Each line from the opening of the records that follow to the line with "whose reads all" needs to be written out exactly. Add nothing.

※ ※ ※

(** Reads that all return bytes without error: the copy goes to the end
    of the input. *)
Lemma all_good_reads_end (T acc : Z) (rs : list ReadResult) :
  all_good_reads rs ->
  counts_nonneg rs
  /\ up_to_first_error (answers_and_end rs) = answers_and_end rs
  /\ first_error (answers_and_end rs) = Some EOF
  /\ sum_bytes (answers_and_end rs) = sum_bytes rs
  /\ triples_good_reads T acc (answers_and_end rs)
     = triples_every_read T acc rs
  /\ changed_counts acc (triples_every_read T acc rs)
     = triples_every_read T acc rs.
Proof.
  unfold answers_and_end. intros H. revert acc.
  induction H as [|[n e] rs [Hn He] Hrs IH]; intros acc; simpl in *.
  - repeat split; constructor.
  - subst e. destruct (IH (acc + n)) as (H1 & H2 & H3 & H4 & H5 & H6).
    rewrite H2, H3, H4, H5, H6.
    assert (E : (acc + n =? acc) = false) by (apply Z.eqb_neq; lia).
    rewrite E.
    repeat split; auto. constructor; auto. simpl. lia.
Qed.

(** X8.  A copy with the callback of [CopyCallbackFile], from a source
    whose reads all return bytes without error, into a writer that takes
    everything, with a file system that does not fail: the copy returns
    all the bytes and no error, and the log has gained exactly one line
    for every read, in read order, each with the count of the bytes read
    up to and including that read and the declared total. *)
Theorem copy_logs_one_line_per_read :
  forall (T : Z) (c : Closure) (os : OS) (log : list SysCall)
         (s : World (Closure * OS * list SysCall) WrState),
    writes_all dst_Write ->
    cbst s = (c, os, log) ->
    all_good_reads (src s) ->
    sum_bytes (src s) < 2 ^ 63 ->
    answers os = [] ->
    prevWritten c = 0 ->
    exists s' t c' os' log',
      CopyWithCallback dst_Write T (Some as_CopyCallback) s
      = (Some (sum_bytes (src s), None), s', t)
      /\ cbst s' = (c', os', log')
      /\ calls_of t = triples_every_read T 0 (src s)
      /\ disk os' (Name (file c))
         = (disk os (Name (file c))
            ++ lines_of c (triples_every_read T 0 (src s)))%string.
Proof.
  intros T c os log s Hall Hst Hgood Hsum Hans Hprev.
  destruct (all_good_reads_end T 0 (src s) Hgood)
    as (Hnn & Hup & Hfirst & Hbytes & Htriples & Hchanged).
  set (w := mkCallbackReader (Some as_CopyCallback) T 0).
  assert (Hinv : answers (snd (fst (cbst s))) = [])
    by (rewrite Hst; exact Hans).
  destruct (copy_loop_to_first_error _ _ dst_Write _
              (S (List.length (src s))) w 0 s Hall
              (as_CopyCallback_quiet w eq_refl) Hinv Hnn (Z.le_refl 0) Hsum
              (Nat.lt_succ_diag_r _))
    as (w' & s' & t & HL & Hr).
  rewrite Hup, Hfirst, Hbytes in HL. cbn [copy_error] in HL.
  rewrite Z.add_0_l in HL. rewrite Hup in Hr.
  pose proof (copy_loop_inv _ _ _ _ _ _ _ _ _ _ _ HL) as (_ & _ & _ & Hc & _).
  simpl in Hc. rewrite Hr in Hc.
  rewrite calls_after_triples in Hc;
    [|apply counts_nonneg_app; split;
      [exact Hnn|repeat constructor; simpl; lia]
     |lia|rewrite Hbytes; lia].
  fold (answers_and_end (src s)) in Hc. rewrite Htriples in Hc.
  pose proof (copy_loop_cb_state _ _ dst_Write as_CopyCallback _ w _ _ _ _ _ _
                eq_refl HL) as Hcb.
  rewrite Hst, Hc, as_CopyCallback_run in Hcb.
  destruct (run_cb c (triples_every_read T 0 (src s)) os)
    as [[[errs c1] os1] t1] eqn:Hrun.
  apply run_cb_no_failure in Hrun; [|exact Hans].
  destruct Hrun as (_ & _ & Hdisk).
  rewrite Hprev, Hchanged in Hdisk. simpl in Hcb.
  exists s', t, c1, os1, (log ++ t1).
  split.
  { unfold CopyWithCallback, Progress.bind, io_Copy. fold w. rewrite HL.
    unfold Progress.ret. now rewrite app_nil_r. }
  split; [exact Hcb|]. split; [exact Hc|exact Hdisk].
Qed.

End LoggedCopyFacts.

(** * Properties of the factory of the log callback *)

Section FactoryFacts.

Import ProgressLog LogRuns.

Context {fp : Filepath}.

Local Open Scope string_scope.

Lemma next_answer_at (s : OS) :
  next_answer s = (answer_at 0 s, tl (answers s)).
Proof. unfold next_answer, answer_at. destruct (answers s); reflexivity. Qed.

(** A write that succeeds appends; the flush after it changes no file. *)
Lemma write_then_sync_appends (f : File) (line : string) (s : OS) :
  first_answer s = None ->
  disk (snd (fst (File_Sync f (snd (fst (File_Write f line s)))))) (Name f)
  = disk s (Name f) ++ line.
Proof.
  unfold File_Sync, File_Write, first_answer. intros Hans.
  destruct (next_answer s) as [a rest]. simpl in Hans. subst a. simpl.
  destruct (next_answer _) as [a2 rest2]. simpl.
  now rewrite String.eqb_refl.
Qed.

(** The factory on an empty input, and on a relative log path. *)
Lemma factory_skips_empty_input (event filename : string)
    (index totalFiles : Z) (s : OS) :
  environ s "GIT_LFS_PROGRESS" = "" \/ filename = "" \/ event = "" ->
  CopyCallbackFile event filename index totalFiles s
  = ((None, None, None), s, []).
Proof.
  intros H. unfold CopyCallbackFile, bind, Getenv.
  assert (E : ((len (environ s "GIT_LFS_PROGRESS") =? 0)%Z
               || (len filename =? 0)%Z || (len event =? 0)%Z)%bool = true).
  { destruct H as [H|[H|H]]; apply len_zero in H; rewrite H;
      rewrite ?orb_true_r; reflexivity. }
  rewrite E. reflexivity.
Qed.

Lemma factory_rejects_relative (event filename : string)
    (index totalFiles : Z) (s : OS) :
  environ s "GIT_LFS_PROGRESS" <> "" -> filename <> "" -> event <> "" ->
  IsAbs (environ s "GIT_LFS_PROGRESS") = false ->
  CopyCallbackFile event filename index totalFiles s
  = ((None, None, Some (ErrMsg "GIT_LFS_PROGRESS must be an absolute path")),
     s, []).
Proof.
  intros Hpath Hfile Hevent Habs.
  unfold CopyCallbackFile, bind, Getenv.
  rewrite (len_nonzero _ Hpath), (len_nonzero _ Hfile), (len_nonzero _ Hevent).
  simpl. rewrite Habs. reflexivity.
Qed.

※ ※ ※

**Exercise output:**
(** Reads that all return bytes without error: the copy goes to the end
    of the input. *)
Lemma all_good_reads_end (T acc : Z) (rs : list ReadResult) :
  all_good_reads rs ->
  counts_nonneg rs
  /\ up_to_first_error (answers_and_end rs) = answers_and_end rs
  /\ first_error (answers_and_end rs) = Some EOF
  /\ sum_bytes (answers_and_end rs) = sum_bytes rs
  /\ triples_good_reads T acc (answers_and_end rs)
     = triples_every_read T acc rs
  /\ changed_counts acc (triples_every_read T acc rs)
     = triples_every_read T acc rs.
Proof.
  unfold answers_and_end. intros H. revert acc.
  induction H as [|[n e] rs [Hn He] Hrs IH]; intros acc; simpl in *.
  - repeat split; constructor.
  - subst e. destruct (IH (acc + n)) as (H1 & H2 & H3 & H4 & H5 & H6).
    rewrite H2, H3, H4, H5, H6.
    assert (E : (acc + n =? acc) = false) by (apply Z.eqb_neq; lia).
    rewrite E.
    repeat split; auto. constructor; auto. simpl. lia.
Qed.

(** X8.  A copy with the callback of [CopyCallbackFile], from a source
    whose reads all return bytes without error, into a writer that takes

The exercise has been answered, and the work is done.